> PROBLEM TO WORK ON:
Your answer should be each line of the entries that contains the word "initlog", copied in full.

> SUPPLIED RECORDS:
*** Block opens ***

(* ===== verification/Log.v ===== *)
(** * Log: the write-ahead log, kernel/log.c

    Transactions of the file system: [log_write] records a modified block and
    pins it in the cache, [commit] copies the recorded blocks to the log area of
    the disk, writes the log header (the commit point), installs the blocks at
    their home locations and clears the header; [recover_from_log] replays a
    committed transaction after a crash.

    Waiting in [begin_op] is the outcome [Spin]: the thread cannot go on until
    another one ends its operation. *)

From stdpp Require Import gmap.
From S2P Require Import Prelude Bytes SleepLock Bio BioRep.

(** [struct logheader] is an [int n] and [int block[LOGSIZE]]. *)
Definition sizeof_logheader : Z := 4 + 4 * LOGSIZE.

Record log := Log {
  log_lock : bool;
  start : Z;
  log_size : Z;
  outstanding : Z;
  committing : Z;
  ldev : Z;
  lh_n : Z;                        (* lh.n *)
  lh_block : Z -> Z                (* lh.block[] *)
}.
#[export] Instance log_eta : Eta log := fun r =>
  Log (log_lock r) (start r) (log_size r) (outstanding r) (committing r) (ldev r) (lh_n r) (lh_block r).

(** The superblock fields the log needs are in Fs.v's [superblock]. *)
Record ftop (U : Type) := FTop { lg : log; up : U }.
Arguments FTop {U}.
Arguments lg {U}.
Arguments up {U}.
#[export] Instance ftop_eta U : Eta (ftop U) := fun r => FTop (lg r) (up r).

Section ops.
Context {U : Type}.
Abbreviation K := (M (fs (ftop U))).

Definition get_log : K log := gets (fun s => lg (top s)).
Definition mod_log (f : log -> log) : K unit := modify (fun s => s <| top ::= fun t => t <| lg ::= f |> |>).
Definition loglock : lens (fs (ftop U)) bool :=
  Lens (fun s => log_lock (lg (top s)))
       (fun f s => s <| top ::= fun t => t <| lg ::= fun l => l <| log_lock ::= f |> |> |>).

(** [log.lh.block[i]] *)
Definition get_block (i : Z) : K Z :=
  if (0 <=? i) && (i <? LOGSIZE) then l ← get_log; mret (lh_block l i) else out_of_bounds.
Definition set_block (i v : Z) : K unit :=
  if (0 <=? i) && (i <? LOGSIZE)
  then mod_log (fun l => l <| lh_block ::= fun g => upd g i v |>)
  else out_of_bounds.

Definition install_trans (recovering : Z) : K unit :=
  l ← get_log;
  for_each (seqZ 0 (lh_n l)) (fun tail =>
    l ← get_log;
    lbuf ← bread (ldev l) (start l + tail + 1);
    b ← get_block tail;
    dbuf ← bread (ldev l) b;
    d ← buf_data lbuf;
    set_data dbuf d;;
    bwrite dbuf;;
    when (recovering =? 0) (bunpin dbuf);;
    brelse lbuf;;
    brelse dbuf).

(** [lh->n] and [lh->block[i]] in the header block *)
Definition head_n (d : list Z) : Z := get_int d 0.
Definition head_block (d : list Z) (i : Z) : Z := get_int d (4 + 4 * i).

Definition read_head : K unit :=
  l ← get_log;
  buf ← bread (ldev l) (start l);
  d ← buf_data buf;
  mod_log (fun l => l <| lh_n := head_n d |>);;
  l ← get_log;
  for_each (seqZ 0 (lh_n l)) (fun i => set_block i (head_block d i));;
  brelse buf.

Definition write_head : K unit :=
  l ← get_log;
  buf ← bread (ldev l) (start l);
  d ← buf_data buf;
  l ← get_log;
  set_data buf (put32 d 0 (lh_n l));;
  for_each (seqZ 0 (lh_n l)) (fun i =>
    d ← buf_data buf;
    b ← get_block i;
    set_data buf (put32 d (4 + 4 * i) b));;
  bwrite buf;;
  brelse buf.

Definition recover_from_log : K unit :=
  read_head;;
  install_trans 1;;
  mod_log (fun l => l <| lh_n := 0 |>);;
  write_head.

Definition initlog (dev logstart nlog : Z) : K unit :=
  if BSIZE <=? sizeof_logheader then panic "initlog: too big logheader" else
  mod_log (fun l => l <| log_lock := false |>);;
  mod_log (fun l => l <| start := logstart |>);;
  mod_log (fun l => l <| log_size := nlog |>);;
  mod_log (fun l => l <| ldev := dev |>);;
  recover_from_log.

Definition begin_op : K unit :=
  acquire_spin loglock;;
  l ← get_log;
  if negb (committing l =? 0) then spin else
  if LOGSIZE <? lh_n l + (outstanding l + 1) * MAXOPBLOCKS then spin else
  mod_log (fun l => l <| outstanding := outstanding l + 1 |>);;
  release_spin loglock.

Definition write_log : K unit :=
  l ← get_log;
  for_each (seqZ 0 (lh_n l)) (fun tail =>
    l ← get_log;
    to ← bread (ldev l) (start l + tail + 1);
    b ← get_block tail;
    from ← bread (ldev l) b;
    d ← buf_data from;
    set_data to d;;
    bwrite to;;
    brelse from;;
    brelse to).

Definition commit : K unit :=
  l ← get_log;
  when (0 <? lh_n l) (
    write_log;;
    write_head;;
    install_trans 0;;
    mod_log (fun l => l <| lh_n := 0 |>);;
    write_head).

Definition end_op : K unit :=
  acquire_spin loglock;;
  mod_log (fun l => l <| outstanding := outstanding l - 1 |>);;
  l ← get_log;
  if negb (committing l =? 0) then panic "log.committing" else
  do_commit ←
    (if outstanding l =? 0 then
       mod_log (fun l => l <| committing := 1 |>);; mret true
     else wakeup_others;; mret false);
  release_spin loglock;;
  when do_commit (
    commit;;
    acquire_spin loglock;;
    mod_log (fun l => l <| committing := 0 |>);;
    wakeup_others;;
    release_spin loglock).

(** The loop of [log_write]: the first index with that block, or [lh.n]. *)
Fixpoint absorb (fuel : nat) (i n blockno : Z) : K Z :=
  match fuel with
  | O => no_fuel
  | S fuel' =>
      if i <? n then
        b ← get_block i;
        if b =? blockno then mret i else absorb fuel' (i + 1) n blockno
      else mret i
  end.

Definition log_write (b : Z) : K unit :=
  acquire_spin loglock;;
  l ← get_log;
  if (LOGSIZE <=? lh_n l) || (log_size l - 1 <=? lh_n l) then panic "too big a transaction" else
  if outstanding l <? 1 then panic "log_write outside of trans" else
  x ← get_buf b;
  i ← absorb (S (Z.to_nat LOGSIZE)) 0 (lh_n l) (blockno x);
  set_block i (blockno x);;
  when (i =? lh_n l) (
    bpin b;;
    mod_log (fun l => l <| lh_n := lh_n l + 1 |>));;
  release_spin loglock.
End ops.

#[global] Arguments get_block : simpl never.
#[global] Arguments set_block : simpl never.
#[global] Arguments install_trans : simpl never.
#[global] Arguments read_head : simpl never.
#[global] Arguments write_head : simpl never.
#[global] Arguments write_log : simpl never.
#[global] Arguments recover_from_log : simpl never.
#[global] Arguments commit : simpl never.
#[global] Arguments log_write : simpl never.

*** Block closes ***

> ANSWER SECTION:
Definition initlog (dev logstart nlog : Z) : K unit :=
  if BSIZE <=? sizeof_logheader then panic "initlog: too big logheader" else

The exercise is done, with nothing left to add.